Go Big By Going Small

Bringing in a new technology requires a workplace evolution — that if done carefully, avoids the revolution! My work in Consulting at MarkLogic brings me into daily contact with our customers, so I’m often asked for the “real” scoop on how each uses our product – -and lessons that can be learned. Over the next several months I will focus on individual companies and analyze each’s journey under the category: The Real Scoop.

SDO
A Standards Development Organization (SDO), publishes a website, journals and books, and runs community initiatives such as balloting and peer review. Although these products often use the same content, they are walled off from one another and much of the work gets repeated. One of the factors driving the SDO to change is the unscalable nature of its website’s update process. The site’s architecture is based on thousands of static, pre-cooked pages. Its rigidity limits opportunities for visual redesign, and locks the team into a content update cycle. Instead, they want to freshen up their layouts and offer new content as soon its available.

More importantly, the organization wants to revitalize its way of doing business to meet new market challenges. It needs to create new products in new bundles, and market them to a new audience. For instance, it wants to use its content in a Learning Management System (LMS) and build courses around it. (Another great opportunity to leverage MarkLogic, which I’ll talk about in a future post.)

So with all this big-picture ambition, how should our SDO start? By thinking small. Yep. I first learned to think small many years ago, when I worked on the team that automated photo editing at The New York Times. Start any huge endeavor with dozens of stakeholders by identifying a discrete end-to-end process you can plug in behind the larger workflow. (Back then, it was delivering up-to the minute Olympics photos from Barcelona to the Sports Desk.)
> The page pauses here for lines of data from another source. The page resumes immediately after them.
(* ===== verification/Updater.v ===== *)
(** How an agent replaces itself ([agent/updater.ts], [agent/update-launch.ts], the
    [cmd:update] case and the [open] handler of [agent/index.ts]).

    The disk is the four directories under [/opt]; a shell command is refused, is done, or
    is done and still throws (it timed out).  The updater is a process: restarting the
    agent's unit may end it.  The clock, the marker's time and the bundle are arguments. *)
From S2P Require Import Prelude JsNum.

(** [!!argv1 && basename(argv1).startsWith("dgx-updater-")] *)
Definition isUpdaterEntrypoint (argv1 : option string) : bool :=
  match truthy argv1 with
  | None => false
  | Some p =>
      let name := default "" (last (List.filter (fun s => negb (String.eqb s "")) (str_split "/" p))) in
      String.prefix "dgx-updater-" name
  end.

Inductive VerifyResult := VerifyOk | VerifyBad (reason : string) | VerifyThrows.

(** [pkg]: what [JSON.parse] makes of the file, [None] when it cannot be read or parsed;
    [null] has no property. *)
Definition verifyExtractedBundle (pkg : jtext) (version : string) : VerifyResult :=
  match pkg with
  | None => VerifyBad "package.json unreadable"
  | Some JNull => VerifyThrows
  | Some v => if bool_decide (jstr (jget (Some v) "version") = Some version) then VerifyOk
              else VerifyBad "version mismatch"
  end.

Definition healthCheckPasses (markerMtimeMs : option Z) (restartMs : Z) : bool :=
  match markerMtimeMs with Some t => (restartMs <=? t)%Z | None => false end.

(** ** The disk and the shell *)

(** A directory: whose agent it is, and what was moved into it. *)
Record dir := Dir { agent : string; inside : list string }.

Inductive answer := Done | Refused | DoneThrew.

Inductive outcome := Success | FailedUpdate | RolledBack | RollbackFailed.
#[export] Instance outcome_eq_dec : EqDecision outcome.
Proof. solve_decision. Defined.

Record st := St {
  cur : option dir; old : option dir; new_ : option dir; failed : option dir;
  running : option string;              (* the agent the unit last started *)
  results : list outcome;               (* [update-result.json], as written *)
  answers : list answer }.              (* for the commands to come; [Done] after the last *)

Inductive place := Cur | Old | New | FailedDir.
#[export] Instance place_eq_dec : EqDecision place.
Proof. solve_decision. Defined.

Definition at_ (p : place) (s : st) : option dir :=
  match p with Cur => cur s | Old => old s | New => new_ s | FailedDir => failed s end.
Definition put (p : place) (d : option dir) (s : st) : st :=
  let 'St c o n f r w a := s in
  match p with
  | Cur => St d o n f r w a | Old => St c d n f r w a
  | New => St c o d f r w a | FailedDir => St c o n d r w a
  end.
Definition set_running (r : option string) (s : st) : st :=
  St (cur s) (old s) (new_ s) (failed s) r (results s) (answers s).
Definition set_results (w : list outcome) (s : st) : st :=
  St (cur s) (old s) (new_ s) (failed s) (running s) w (answers s).
Definition set_answers (a : list answer) (s : st) : st :=
  St (cur s) (old s) (new_ s) (failed s) (running s) (results s) a.

(** [Killed]: the process ended; [Waiting]: it is still polling when the fuel is used up. *)
Inductive exit (A : Type) := Ret (a : A) | Throw | Killed | Waiting.
Arguments Ret {A} a.
Arguments Throw {A}.
Arguments Killed {A}.
Arguments Waiting {A}.

Definition M (A : Type) := st -> exit A * st.
#[export] Instance M_ret : MRet M := fun A a s => (Ret a, s).
#[export] Instance M_bind : MBind M := fun A B f m s =>
  match m s with (Ret a, s') => f a s' | (Throw, s') => (Throw, s') | (Killed, s') => (Killed, s')
            | (Waiting, s') => (Waiting, s') end.
Definition catch {A} (m : M A) (h : M A) : M A := fun s =>
  match m s with (Throw, s') => h s' | r => r end.
Definition throw {A} : M A := fun s => (Throw, s).

(** A command with its effect, [None] when it fails by itself. *)
Definition shell (effect : st -> option st) : M () := fun s =>
  let s0 := set_answers (tail (answers s)) s in
  match default Done (head (answers s)) with
  | Refused => (Throw, s0)
  | Done => match effect s0 with Some s' => (Ret (), s') | None => (Throw, s0) end
  | DoneThrew => (Throw, default s0 (effect s0))
  end.

Definition rm (p : place) : M () := shell (fun s => Some (put p None s)).

(** [mv a b]: into [b] when that directory exists. *)
Definition moved (a b : place) (s : st) : option st :=
  d ← at_ a s;
  Some (put a None (put b (Some match at_ b s with
                                | None => d
                                | Some e => Dir (agent e) (inside e ++ [agent d]) end) s)).
Definition mv (a b : place) : M () := shell (moved a b).

Definition restarted (s : st) : option st := Some (set_running (agent <$> cur s) s).

(** [sudo systemctl restart dgx-agent]: what is in [/opt/dgx-agent] runs; unless the
    updater [survives] the restart of the unit, it ends here. *)
Definition restart (survives : bool) : M () := fun s =>
  let r := shell restarted s in
  match default Done (head (answers s)) with
  | Refused => r
  | _ => if survives then r else (Killed, r.2)
  end.

Definition atomicSwap : M () :=
  _ ← rm Old;
  _ ← mv Cur Old;
  catch (mv New Cur) (_ ← catch (mv Old Cur) (mret ()); throw).

Definition atomicRollback (survives : bool) : M () :=
  _ ← rm FailedDir;
  _ ← mv Cur FailedDir;
  _ ← mv Old Cur;
  restart survives.

Definition writeResult (o : outcome) : M () := fun s => (Ret (), set_results (results s ++ [o]) s).

Definition HEALTH_WINDOW_MS : Z := 90000.

Section Update.
(** [nows k], [markers k]: the clock at the [k]-th look after the restart and the marker's
    time at the poll after it; [bundle]: the agent in the bundle and its [package.json]. *)
Context (survives : bool) (nows : nat -> Z) (markers : nat -> option Z)
  (bundle : string) (pkg : jtext) (version : string).

(** The [while] from its [k]-th look: whether the new agent was seen. *)
Fixpoint awaitConnected (fuel : nat) (restartMs : Z) (k : nat) : option bool :=
  match fuel with
  | O => None
  | S fuel =>
      if (HEALTH_WINDOW_MS <=? nows k - restartMs)%Z then Some false
      else if healthCheckPasses (markers k) restartMs then Some true
      else awaitConnected fuel restartMs (S k)
  end.

(** [download] and [preserveNodeId] touch none of the four directories; the latter runs its
    command only when there is an id to keep, and otherwise cannot fail. *)
Definition download : M () := shell Some.
Definition extract : M () := _ ← shell (fun s => Some (put New (Some (Dir "" [])) s));
                             shell (fun s => Some (put New (Some (Dir bundle [])) s)).
Definition preserveNodeId : M () := shell Some.

(** The end of an update whose new agent did not connect, and of one that threw after the
    swap. *)
Definition rollBack : M () :=
  catch (_ ← atomicRollback survives; writeResult RolledBack) (writeResult RollbackFailed).

(** The [try] up to the swap: [true] once swapped, [false] when the bundle was refused. *)
Definition installNew : M bool :=
  _ ← download;
  _ ← extract;
  match verifyExtractedBundle pkg version with
  | VerifyThrows => throw
  | VerifyBad _ => _ ← writeResult FailedUpdate; mret false
  | VerifyOk => _ ← preserveNodeId; _ ← atomicSwap; mret true
  end.

(** The rest of the [try]; its own [rollback] is in a [try] of its own, so that only the
    restart can reach the outer [catch]. *)
Definition health (fuel : nat) : M () :=
  match awaitConnected fuel (nows 0) 1 with
  | Some true => writeResult Success
  | Some false => rollBack
  | None => fun s => (Waiting, s)
  end.

(** [swapped] tells the two branches of the outer [catch] apart: before the swap it reports
    a failure, after it (the restart threw) it rolls back. *)
Definition runUpdate (fuel : nat) : M () :=
  swapped ← catch installNew (_ ← writeResult FailedUpdate; mret false);
  if (swapped : bool) then
    ok ← catch (_ ← restart survives; mret true) (mret false);
    if (ok : bool) then health fuel else rollBack
  else mret ().
End Update.

(** ** Launching, and what an agent does when it connects *)

(** [/run/dgx-agent]: [None] when the agent's user may not create it, where every command
    on it fails and is ignored. *)
Record runDir := { connected : option Z; updating : bool; result_ : option outcome }.

Definition lockExists (r : option runDir) : bool := match r with Some d => updating d | None => false end.
Definition set_updating (b : bool) (d : runDir) : runDir :=
  {| connected := connected d; updating := b; result_ := result_ d |}.
Definition makeLock (r : option runDir) : option runDir := set_updating true <$> r.

(** Whether a copy of the updater was started.  [copyOk]: [cp] may throw, after the lock. *)
Definition launchUpdater (copyOk : bool) (r : option runDir) : option runDir * bool :=
  if lockExists r then (r, false) else (makeLock r, copyOk).

(** The start of the [open] handler: the marker, the lock, the report of an update. *)
Definition onOpen (now : Z) (r : option runDir) : option runDir * option outcome :=
  match r with
  | None => (None, None)
  | Some d =>
      ((Some {| connected := Some now; updating := false; result_ := None |}),
       match result_ d with Some Success | None => None | Some o => Some o end)
  end.

(** The end of the updater: [.finally(releaseLock)]. *)
Definition releaseLock (r : option runDir) : option runDir := set_updating false <$> r.
(* ===== verification/TrainRecipes.v ===== *)
(** The training recipes an agent offers ([agent/training-recipes.ts]) and the templates a
    fine-tuned model is served from ([agent/runtime/inference-template.ts]).

    File names and texts are arguments; a recipe is the JSON object the parser makes. *)
From S2P Require Import Prelude JsNum Recipes.
Import Lines.

Definition word_char (c : ascii) : bool := is_alnum c || Ascii.eqb c "_".
Definition key_start (c : ascii) : bool := is_upper c || is_lower c || Ascii.eqb c "_".
Definition has_eol (s : string) : bool := negb (str_all (fun c => negb (is_eol c)) s).

Module Yaml.

(** [rawLine.replace(/#.*$/, "")]: the dot stops at a line terminator, so that a sharp
    before a carriage return is kept. *)
Fixpoint strip_comment (s : string) : string :=
  match s with
  | EmptyString => EmptyString
  | String c r => if Ascii.eqb c "#" && negb (has_eol r) then EmptyString else String c (strip_comment r)
  end.

(** The pattern of both kinds of entry, a word, a colon and the rest of the line: the key
    and what follows the colon and its white space. *)
Definition entry (s : string) : option (string * string) :=
  match s with
  | String c _ =>
      if key_start c then
        let k := take_while word_char s in
        match skip is_ws (skip word_char s) with
        | String ":" r => let v := skip is_ws r in if has_eol v then None else Some (k, v)
        | _ => None
        end
      else None
  | EmptyString => None
  end.

Definition quoted_by (q : ascii) (s : string) : bool :=
  String.prefix (String q "") s && str_ends_with (String q "") s.

(** [s.slice(1, -1)] *)
Definition slice1 (s : string) : string := str_take (String.length s - 2) (str_drop 1 s).

(** [/^-?\d+$/] and [/^-?\d+\.\d+$/], with their values. *)
Definition unsigned (s : string) : option json :=
  let '(i, ni, r) := digits 10 0 0 s in
  if (ni =? 0)%nat then None
  else match r with
  | EmptyString => Some (JNum (zn i))
  | String "." t =>
      let '(f, nf, r') := digits 10 0 0 t in
      if (nf =? 0)%nat || negb (String.eqb r' "") then None
      else Some (JNum (Fin (Qplus (inject_Z i) (Qmult (inject_Z f) (q_pow10 (- Z.of_nat nf))))))
  | _ => None
  end.

Definition negate (v : json) : json := match v with JNum n => JNum (num_mul (zn (-1)) n) | _ => v end.

Definition number (s : string) : option json :=
  match s with String "-" r => negate <$> unsigned r | _ => unsigned s end.

Definition parseValue (s : string) : json :=
  let trimmed := str_trim s in
  if String.eqb trimmed "true" then JBool true
  else if String.eqb trimmed "false" then JBool false
  else if String.eqb trimmed "{}" then JObj []
  else match number trimmed with
  | Some n => n
  | None => if quoted_by dq trimmed || quoted_by sq trimmed then JStr (slice1 trimmed) else JStr trimmed
  end.

(** [result], and the key whose map is [currentMap]; that map is the object in [result]. *)
Definition acc := (list (string * json) * option string)%type.

Definition nestedOf (result : list (string * json)) (k : string) : list (string * json) :=
  match obj_get result k with Some (JObj m) => m | _ => [] end.

(** An indented entry of the current map. *)
Definition nestedEntry (line : string) (cur : option string) : option (string * (string * string)) :=
  if (2 <=? String.length line - String.length (trim_left line))%nat
  then k0 ← cur; kv ← entry (str_trim line); Some (k0, kv) else None.

Definition parseLine (st : acc) (rawLine : string) : acc :=
  let line := trim_right (strip_comment rawLine) in
  if String.eqb (str_trim line) "" then st
  else match nestedEntry line st.2 with
  | Some (k0, (k, v)) => (obj_set st.1 k0 (JObj (obj_set (nestedOf st.1 k0) k (parseValue v))), st.2)
  | None =>
      match entry line with
      | None => st
      | Some (k, v) =>
          let val := str_trim v in
          if String.eqb val "|" || String.eqb val ">" then (st.1, None)
          else if String.eqb val "" then (obj_set st.1 k (JObj []), Some k)
          else if String.eqb val "{}" then (obj_set st.1 k (JObj []), None)
          else (obj_set st.1 k (parseValue val), None)
      end
  end.

Definition parseRecipeYaml (text : string) : list (string * json) :=
  (foldl parseLine ([], None) (str_split nl text)).1.

End Yaml.

Module Template.

Definition MERGED_PATH_PLACEHOLDER : string := "{{MERGED_MODEL_PATH}}".

(** [s.split(pat).join(v)], for a pattern that is not empty. *)
Fixpoint replaceAll (fuel : nat) (pat v s : string) : string :=
  match fuel with
  | O => s
  | S fuel =>
      match strip_prefix pat s with
      | Some r => v +:+ replaceAll fuel pat v r
      | None => match s with String c r => String c (replaceAll fuel pat v r) | EmptyString => EmptyString end
      end
  end.

(** [/^ {2}served_model_name:\s*\S/m] *)
Definition servedAt (s : string) : option () :=
  r ← strip_prefix "  served_model_name:" s;
  match skip is_ws r with EmptyString => None | _ => Some () end.

Definition hasServedName (s : string) : bool := bool_decide (is_Some (exec_lines servedAt s)).

(** What follows the last newline of the white space [s] starts with. *)
Fixpoint after_last_nl (best : option string) (s : string) : option string :=
  match s with
  | String c r => if is_ws c then after_last_nl (if Ascii.eqb c nl then Some r else best) r else best
  | EmptyString => best
  end.

(** [/^defaults:\s*\n/m] at a line start: what follows the match. *)
Definition defaultsAt (s : string) : option string :=
  r ← strip_prefix "defaults:" s; after_last_nl None r.

(** The text before the first line that matches, and what follows the match.  [here]: at a
    line start. *)
Fixpoint splitDefaults (here : bool) (s : string) : option (string * string) :=
  match (if here then defaultsAt s else None) with
  | Some rest => Some ("", rest)
  | None => match s with
            | EmptyString => None
            | String c r => '(pre, rest) ← splitDefaults (is_eol c) r; Some (String c pre, rest)
            end
  end.

(** The patterns [String.replace] expands in its second argument: [$$], [$&], and the text
    before and after the match. *)
Fixpoint expand (pre matched rest s : string) : string :=
  match s with
  | String "$" (String d r) =>
      if Ascii.eqb d "$" then String "$" (expand pre matched rest r)
      else if Ascii.eqb d "&" then matched +:+ expand pre matched rest r
      else if Ascii.eqb d "`" then pre +:+ expand pre matched rest r
      else if Ascii.eqb d sq then rest +:+ expand pre matched rest r
      else String "$" (String d (expand pre matched rest r))
  | String c r => String c (expand pre matched rest r)
  | EmptyString => EmptyString
  end.

Definition served_line (name : string) : string :=
  "defaults:" +:+ String nl ("  served_model_name: " +:+ name +:+ String nl "").

(** [None]: the throw. *)
Definition applyFinetuneSubstitutions (yaml modelPath servedModelName : string) : option string :=
  let out := replaceAll (S (String.length yaml)) MERGED_PATH_PLACEHOLDER modelPath yaml in
  if hasServedName out then Some out
  else
    '(pre, rest) ← splitDefaults true out;
    let matched := str_take (String.length out - String.length pre - String.length rest)
                            (str_drop (String.length pre) out) in
    Some (pre +:+ expand pre matched rest (served_line servedModelName) +:+ rest).

(** ** Variants *)

Definition slug_char (c : ascii) : bool := is_lower c || is_digit c || Ascii.eqb c "-".
(** [[a-z0-9][a-z0-9-]*] *)
Definition is_slug (s : string) : bool :=
  match s with String c _ => (is_lower c || is_digit c) && str_all slug_char s | EmptyString => false end.

Definition inferenceVariantIdFromFilename (filename : string) : option string :=
  if String.eqb filename "inference.yaml" then Some "default"
  else
    r ← strip_prefix "inference-" filename;
    if str_ends_with ".yaml" r then
      let id := strip_suffix ".yaml" r in if is_slug id then Some id else None
    else None.

Definition inferenceFilenameForId (id : string) : string :=
  if String.eqb id "default" || String.eqb id "bf16" then "inference.yaml"
  else "inference-" +:+ id +:+ ".yaml".

Record InferenceVariant := {
  iv_id : string; iv_filename : string; iv_name : string; iv_description : option string }.

Definition stripYamlQuotes (v : string) : string :=
  if Yaml.quoted_by dq v || Yaml.quoted_by sq v then Yaml.slice1 v else v.

(** The last character of white space that is not a line terminator. *)
Fixpoint last_blank (best : option string) (s : string) : option string :=
  match s with
  | String c r => last_blank (if is_eol c then best else Some (String c "")) r
  | EmptyString => best
  end.

(** [/^key:\s*(.+?)\s*$/m] at a line start: the rest of the first line that is not blank,
    on that line or later; with nothing but white space left, its last blank. *)
Definition fieldAt (key s : string) : option string :=
  r ← strip_prefix (key +:+ ":") s;
  match skip is_ws r with
  | EmptyString => last_blank None r
  | v => Some (trim_right (take_while (fun c => negb (is_eol c)) v))
  end.

(** What sorts before what, by the sign of the comparator. *)
Definition variant_lt (a b : InferenceVariant) : bool :=
  if String.eqb (iv_id a) "default" then true
  else if String.eqb (iv_id b) "default" then false
  else str_lt (iv_id a) (iv_id b).

(** [readFile]: [None] when the file cannot be read. *)
Definition readVariant (readFile : string -> option string) (filename : string) : option InferenceVariant :=
  id ← inferenceVariantIdFromFilename filename;
  let text := default "" (readFile filename) in
  Some {| iv_id := id; iv_filename := filename;
          iv_name := match exec_lines (fieldAt "name") text with Some v => stripYamlQuotes v | None => id end;
          iv_description := stripYamlQuotes <$> exec_lines (fieldAt "description") text |}.

Definition listInferenceVariants (readDir : option (list string)) (readFile : string -> option string) :
    list InferenceVariant :=
  match readDir with
  | None => []
  | Some entries => js_sort (fun a b => negb (variant_lt b a)) (omap (readVariant readFile) entries)
  end.

(** [dir]: the files there; the name of the template. *)
Definition findInferenceTemplate (dir : list string) (variant : string) : option string :=
  let f := inferenceFilenameForId variant in if mem_str f dir then Some f else None.

Definition renderSparkrunFinetuneRecipe (mergedModelPath servedModelName container : string)
    (maxModelLen gpuMem : option num) : string :=
  str_join (String nl "")
    ["model: " +:+ mergedModelPath; "runtime: vllm"; "container: " +:+ container; "defaults:";
     "  port: 8000"; "  host: 0.0.0.0"; "  tensor_parallel: 1";
     "  gpu_memory_utilization: " +:+ num_str (default (Fin (85 # 100)) gpuMem);
     "  max_model_len: " +:+ num_str (default (zn 4096) maxModelLen);
     "  served_model_name: " +:+ servedModelName; "command: |";
     "  vllm serve " +:+ mergedModelPath +:+ " --host {host} --port {port} " +:+ String bs "";
     "    --max-model-len {max_model_len} --gpu-memory-utilization {gpu_memory_utilization} " +:+ String bs "";
     "    -tp {tensor_parallel} --served-model-name {served_model_name} " +:+ String bs "";
     "    --enable-auto-tool-choice --tool-call-parser qwen3_xml --reasoning-parser qwen3 --dtype auto"; ""].

(** The part of [cmd:finetune:deploy] that makes the recipe: the template of the variant if
    the recipe ships one, else a synthesised one; [None] when it throws, which is reported
    as a failed deployment.  [template f]: the text of the template [f], [None] when reading
    it throws. *)
Definition deployRecipe (dir : option (list string)) (template : string -> option string)
    (artifactVariant : option string) (modelPath servedModelName : string) (deployContainer : option string)
    (maxModelLen gpuMem : num) : option string :=
  match (d ← dir; findInferenceTemplate d (default "bf16" artifactVariant)) with
  | Some f => raw ← template f; applyFinetuneSubstitutions raw modelPath servedModelName
  | None => Some (renderSparkrunFinetuneRecipe modelPath servedModelName (js_or deployContainer "vllm-node")
                    (Some maxModelLen) (Some gpuMem))
  end.

End Template.

Module Discover.

Record TrainingRecipe := {
  tr_file : string; tr_fields : list (string * json); tr_container : list (string * json);
  tr_scripts : list (string * json); tr_defaults : json; tr_hardware : list (string * json);
  tr_deploy : option (list (string * json)); tr_variants : list Template.InferenceVariant }.

(** [o[k] || d], and [o[k]]; a property of what is no object is [undefined]. *)
Definition or_ (o : option json) (k : string) (d : json) : string * json := (k, default d (jor (jget o k) (Some d))).
Definition own (o : option json) (k : string) : list (string * json) :=
  match jget o k with Some v => [(k, v)] | None => [] end.

(** [(parsed[k] as Record) || {}] *)
Definition sub (parsed : list (string * json)) (k : string) : json :=
  default (JObj []) (jor (obj_get parsed k) (Some (JObj []))).

Definition discoverOne (name : string) (parsed : list (string * json)) (variants : list Template.InferenceVariant) :
    TrainingRecipe :=
  let p := Some (JObj parsed) in
  let container := Some (sub parsed "container") in
  let scripts := Some (sub parsed "scripts") in
  let hardware := Some (sub parsed "hardware") in
  {| tr_file := "recipes/" +:+ name;
     tr_fields := [or_ p "name" (JStr name)] ++ own p "description" ++
       [or_ p "base_model" (JStr ""); or_ p "framework" (JStr "deepspeed"); or_ p "method" (JStr "lora")] ++
       own p "dataset_format";
     tr_container := [or_ container "image" (JStr ""); or_ container "name" (JStr "dgx-finetune")] ++
       own container "build_context";
     tr_scripts := [or_ scripts "entrypoint" (JStr "entrypoint.sh"); or_ scripts "train" (JStr "train.py");
       or_ scripts "launch" (JStr "launch.sh")] ++ own scripts "ds_config" ++ own scripts "merge" ++
       own scripts "quantize_fp8";
     tr_defaults := sub parsed "defaults";
     tr_hardware := [or_ hardware "min_nodes" (JNum (zn 1)); or_ hardware "gpus_per_node" (JNum (zn 1));
       or_ hardware "vram_estimate_mb" (JNum (zn 0))];
     tr_deploy := if jtruthy (obj_get parsed "deploy") then
         let d := obj_get parsed "deploy" in
         Some ([or_ d "container" (JStr "vllm-node")] ++ own d "gpu_memory_utilization" ++ own d "max_model_len")
       else None;
     tr_variants := variants |}.

(** A directory below [recipes]: its name, whether it is one, its [recipe.yaml] if there is
    one ([Some None]: it cannot be read), its files. *)
Record entry := {
  en_name : string; en_isDirectory : bool; en_yaml : option (option string);
  en_files : option (list string); en_read : string -> option string }.

(** [repo]: whether the repository is there or could be cloned; [recipesDir]: the entries
    of [recipes], if that exists. *)
Definition discoverTrainingRecipes (repo : bool) (recipesDir : option (list entry)) : list TrainingRecipe :=
  if negb repo then []
  else match recipesDir with
  | None => []
  | Some es => omap (fun e =>
      if negb (en_isDirectory e) || String.prefix "_" (en_name e) then None
      else
        raw ← en_yaml e; text ← raw;
        Some (discoverOne (en_name e) (Yaml.parseRecipeYaml text)
                (Template.listInferenceVariants (en_files e) (en_read e)))) es
  end.

End Discover.
(* ===== verification/SparkrunFacts.v ===== *)
(** sparkrun: what the command line says, which cluster id a launcher's output gives, and
    what stops and late output leave of a launch. *)
From S2P Require Import Prelude JsNum Schema Admission Gateway Deployments Recipes Routes DeployRoute LaunchArgs AgentLaunch AgentLaunchFacts Sparkrun.
Import Store Sparkrun.Args Sparkrun.Parse Sparkrun.Machine.

(** * The command line *)

(** The words after the positional ones, read as options with a value. *)
Fixpoint optionsOf (args : list string) : list (string * string) :=
  match args with n :: v :: rest => (n, v) :: optionsOf rest | _ => [] end.

Lemma optionsOf_flag n v rest : optionsOf (flag n v ++ rest) = option_list ((fun x => (n, x)) <$> v) ++ optionsOf rest.
Proof. by destruct v. Qed.

Lemma optionsOf_rest (kvs : list (string * string)) :
  optionsOf (concat (map (fun kv => ["-o"; kv.1 +:+ "=" +:+ kv.2]) kvs)) =
  map (fun kv => ("-o", kv.1 +:+ "=" +:+ kv.2)) kvs.
Proof. induction kvs as [|kv kvs IH]; [done|]. cbn. by rewrite IH. Qed.

(** What sparkrun reads of an order.  The command line is [run], the recipe and
    [--no-follow], then options with one value each: every size the order gives under its
    own flag, none for what it leaves out, the tensor parallelism always (one per host
    unless ordered), the hosts unless there are none, and the passed-through options. *)
Theorem sparkrun_options ref o :
  exists rest, buildSparkrunArgs ref o = ["run"; ref; "--no-follow"] ++ rest /\
  optionsOf rest =
    option_list (if (0 <? length (so_hosts o))%nat then Some ("-H", str_join "," (so_hosts o)) else None) ++
    [("--tp", pretty (default (Z.of_nat (length (so_hosts o))) (so_tp o)))] ++
    option_list ((fun v => ("--pp", pretty v)) <$> so_pp o) ++
    option_list ((fun v => ("--port", num_str v)) <$> so_port o) ++
    option_list ((fun v => ("--gpu-mem", num_str v)) <$> so_gpuMem o) ++
    option_list ((fun v => ("--max-model-len", num_str v)) <$> so_maxModelLen o) ++
    option_list ((fun v => ("--served-model-name", v)) <$> truthy (so_servedModelName o)) ++
    map (fun kv => ("-o", kv.1 +:+ "=" +:+ kv.2)) (so_options o).
Proof.
  unfold buildSparkrunArgs. eexists. split; [reflexivity|].
  rewrite !optionsOf_flag, optionsOf_rest.
  destruct (0 <? length (so_hosts o))%nat, (so_pp o), (so_port o), (so_gpuMem o), (so_maxModelLen o),
    (truthy (so_servedModelName o)); done.
Qed.

(** * The cluster id *)

Definition hex (h : string) : Prop := str_all hex_char h = true /\ h <> "".

Lemma hex_word c : hex_char c = true -> word_char c = true /\ Ascii.eqb c nl = false.
Proof. destruct c as [[] [] [] [] [] [] [] []]; vm_compute; done. Qed.

Lemma span_hex h rest : str_all hex_char h = true -> boundary rest = true -> span hex_char (h +:+ rest) = (h, rest).
Proof.
  intros Hh Hb. induction h as [|c h IH].
  - rewrite app_empty_l. destruct rest as [|c r]; [done|]. cbn [boundary] in Hb. cbn [span].
    destruct (hex_char c) eqn:E; [|done]. apply hex_word in E as [E _]. by rewrite E in Hb.
  - cbn [str_all] in Hh. apply andb_prop in Hh as [Hc Hh]. rewrite app_String. cbn [span]. by rewrite Hc, IH.
Qed.

Lemma token_line h rest :
  hex h -> boundary rest = true ->
  sparkrunToken ("Cluster: sparkrun_" +:+ h +:+ rest) = Some ("sparkrun_" +:+ h) /\
  hasLabel ("Cluster: sparkrun_" +:+ h +:+ rest) = true.
Proof.
  intros [Hh Hne] Hb. split.
  - unfold sparkrunToken. set (t := h +:+ rest).
    assert (firstWord tokenHere false ("Cluster: sparkrun_" +:+ t) = firstWord tokenHere false ("sparkrun_" +:+ t)) as -> by done.
    assert (tokenHere ("sparkrun_" +:+ t) = Some ("sparkrun_" +:+ h)) as Ht.
    { unfold tokenHere. change (strip_prefix "sparkrun_" ("sparkrun_" +:+ t)) with
        (strip_prefix "" t). unfold strip_prefix. assert (String.prefix "" t = true) as -> by (by destruct t).
      change (str_drop (String.length "") t) with t. cbn [mbind option_bind]. subst t. rewrite span_hex by done.
      apply String.eqb_neq in Hne. by rewrite Hne, Hb. }
    change ("sparkrun_" +:+ t) with (String "s" ("parkrun_" +:+ t)) in *. cbn [firstWord]. by rewrite Ht.
  - unfold hasLabel. apply bool_decide_eq_true. eexists. reflexivity.
Qed.

Lemma hex_no_nl h : str_all hex_char h = true -> str_all (not_char nl) h = true.
Proof. apply str_all_impl. intros c Hc. unfold not_char. by destruct (hex_word c Hc) as [_ ->]. Qed.

(** The canonical line, whole, is read whole. *)
Lemma parseClusterId_line h post :
  hex h -> parseClusterId ("Cluster: sparkrun_" +:+ h +:+ String nl post) = Some ("sparkrun_" +:+ h).
Proof.
  intros Hh. unfold parseClusterId.
  replace ("Cluster: sparkrun_" +:+ h +:+ String nl post) with (("Cluster: sparkrun_" +:+ h) +:+ String nl post)
    by (by rewrite str_app_assoc).
  rewrite str_split_app by (rewrite str_all_app, (hex_no_nl h (proj1 Hh)); done). cbn [firstLabelled].
  destruct (token_line h "" Hh) as [Ht Hl]; [done|]. rewrite app_empty_r in Ht, Hl. by rewrite Hl, Ht.
Qed.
With our SDO, the first step was to inventory all its content. In keeping with my “think small” directive, I took a page from my colleague Matt Turner and at our first meeting had the SDO team shout out the assets while I built a simple PowerPoint deck. I am talking bullet-points only, no animations (or cat videos.) This deck, projected on the conference room wall, eventually cataloged about 50 kinds of content in use across the organization—  pdf standards, InDesign journal articles, MathML snippets, arcane artifacts of peer review. We continue to annotate and refine as MarkLogic’s work proceeds at the SDO. It’s a living business analysis, most of it created in that initial four-hour collaboration with the SDO.

The small team— MarkLogic Consultants and SDO stakeholders— who created that inventory, went on to unpack a manual syndication process that delivers a metadata payload to a third party, who builds the SDO website’s static pages.  MarkLogic could automate that syndication process with no impact to the upstream editorial or downstream site-creation. We drew this on the whiteboard, with the best-colored markers going dry first, using our hands for erasers. A content model emerged. Each item the SDO wanted to syndicate was represented by a collection of files on the SDO file system that MarkLogic would ingest, along with some additional metadata from its Oracle system, which MarkLogic application code could request via a RESTful API. All of that was easily de-coupled from the multi-stakeholder editing and website creation process, and could be accomplished with a small cross-discipline team.

The leveraged benefit to the SDO is that, as a result of this “think small” implementation, their entire body of standards is in MarkLogic, and they are ready to be reused in new applications.

Core Capabilities

Ingestion

MarkLogic’s capability to apply sophisticated logic during ingestion allowed us to handle varied SDO data types against an evolving specification, and even enhance data quality as we brought in content. MarkLogic’s real-time indexing, and schema-agnosticism allowed for rapid iterations on the content model. We pulled content in, developed, designed, and replaced content many times a day. Sometimes that was in response to our own testing and profiling, and sometimes that was in response to changes in the application.

Application Development

MarkLogic’s application development platform allowed us to respond immediately to changes in the content model. Our application developers’ API is deep, wide, and documented with clear examples and recipes. Our REST support allows us to put up lightweight code you can call from any language and our ability to respond with JSON or xhtml allows you to present your results with a minimum of fuss, or with panache and polished elegance depending on your needs.

Conclusion

MarkLogic’s ability as a rapid application development platform allows small teams to leverage small applications into major content opportunities.